ECLI:NL:RBDHA:2024:11251
Rechtbank Den Haag
- Eerste aanleg - enkelvoudig
- Rechtspraak.nl
Beoordeling van de afwijzing van een visumaanvraag voor kort verblijf en schending van de hoorplicht
In deze uitspraak van de Rechtbank Den Haag, gedaan op 15 juli 2024, wordt het beroep van eiser tegen de afwijzing van zijn aanvraag voor een visum voor kort verblijf beoordeeld. De minister van Buitenlandse Zaken had de aanvraag op 19 april 2023 afgewezen, omdat niet aan alle voorwaarden was voldaan. Eiser heeft bezwaar gemaakt, maar dit werd op 15 februari 2024 door de minister kennelijk ongegrond verklaard. De rechtbank heeft het beroep op 12 juni 2024 behandeld, waarbij de referent en de gemachtigden van zowel eiser als de minister aanwezig waren.
De rechtbank oordeelt dat de minister de hoorplicht heeft geschonden. Eiser is niet in de gelegenheid gesteld om zijn standpunt mondeling toe te lichten, wat in strijd is met artikel 7:2 van de Algemene wet bestuursrecht (Awb). De rechtbank stelt vast dat er geen sprake is van een kennelijk ongegrond bezwaar, en dat de minister daarom niet van het horen had mogen afzien. De rechtbank verwijst naar een eerdere uitspraak van de Afdeling bestuursrechtspraak van de Raad van State, waarin is benadrukt dat de hoorplicht terughoudend moet worden toegepast.

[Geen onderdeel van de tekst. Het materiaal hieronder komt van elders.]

Lemma does_check k client r d : (forall q, waits (client q)) ->
  does (check_desired st lax_int k client r) d (fun _ _ => True).
Proof.
  intros Hc. eapply does_bind with (R := fun _ _ => True).
  - apply does_catch.
    + eapply does_bind with (R := fun _ _ => True).
      * eapply does_bind with (R := fun _ _ => True); [by apply does_waits|]. intros. by apply does_lift.
      * intros. eapply does_bind with (R := fun _ _ => True); [by apply does_lift|]. intros. by apply does_ret.
    + intros e d' _. eapply does_bind with (R := fun _ _ => True); [destruct (dependency_error e); [apply does_fail|apply does_dead]|].
      intros. by apply does_ret.
  - intros [desired|x] d' _ _; [|by apply does_ret]. cbv zeta.
    repeat (match goal with |- does (if ?b then _ else _) _ _ => destruct b end);
      first [by apply does_ret|eapply does_bind; [apply does_dead|intros; by apply does_ret]].
Qed.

De rechtbank vernietigt het bestreden besluit en bepaalt dat de minister binnen zes weken een nieuw besluit moet nemen, waarbij eiser alsnog gehoord moet worden. Daarnaast moet de minister een dwangsom van € 1.442,- betalen, omdat hij te laat heeft beslist op het bezwaar. Eiser krijgt ook een vergoeding van zijn proceskosten van € 1.750,- en het griffierecht van € 187,- moet door de minister worden vergoed. De uitspraak is openbaar uitgesproken en een afschrift is verzonden aan de betrokken partijen.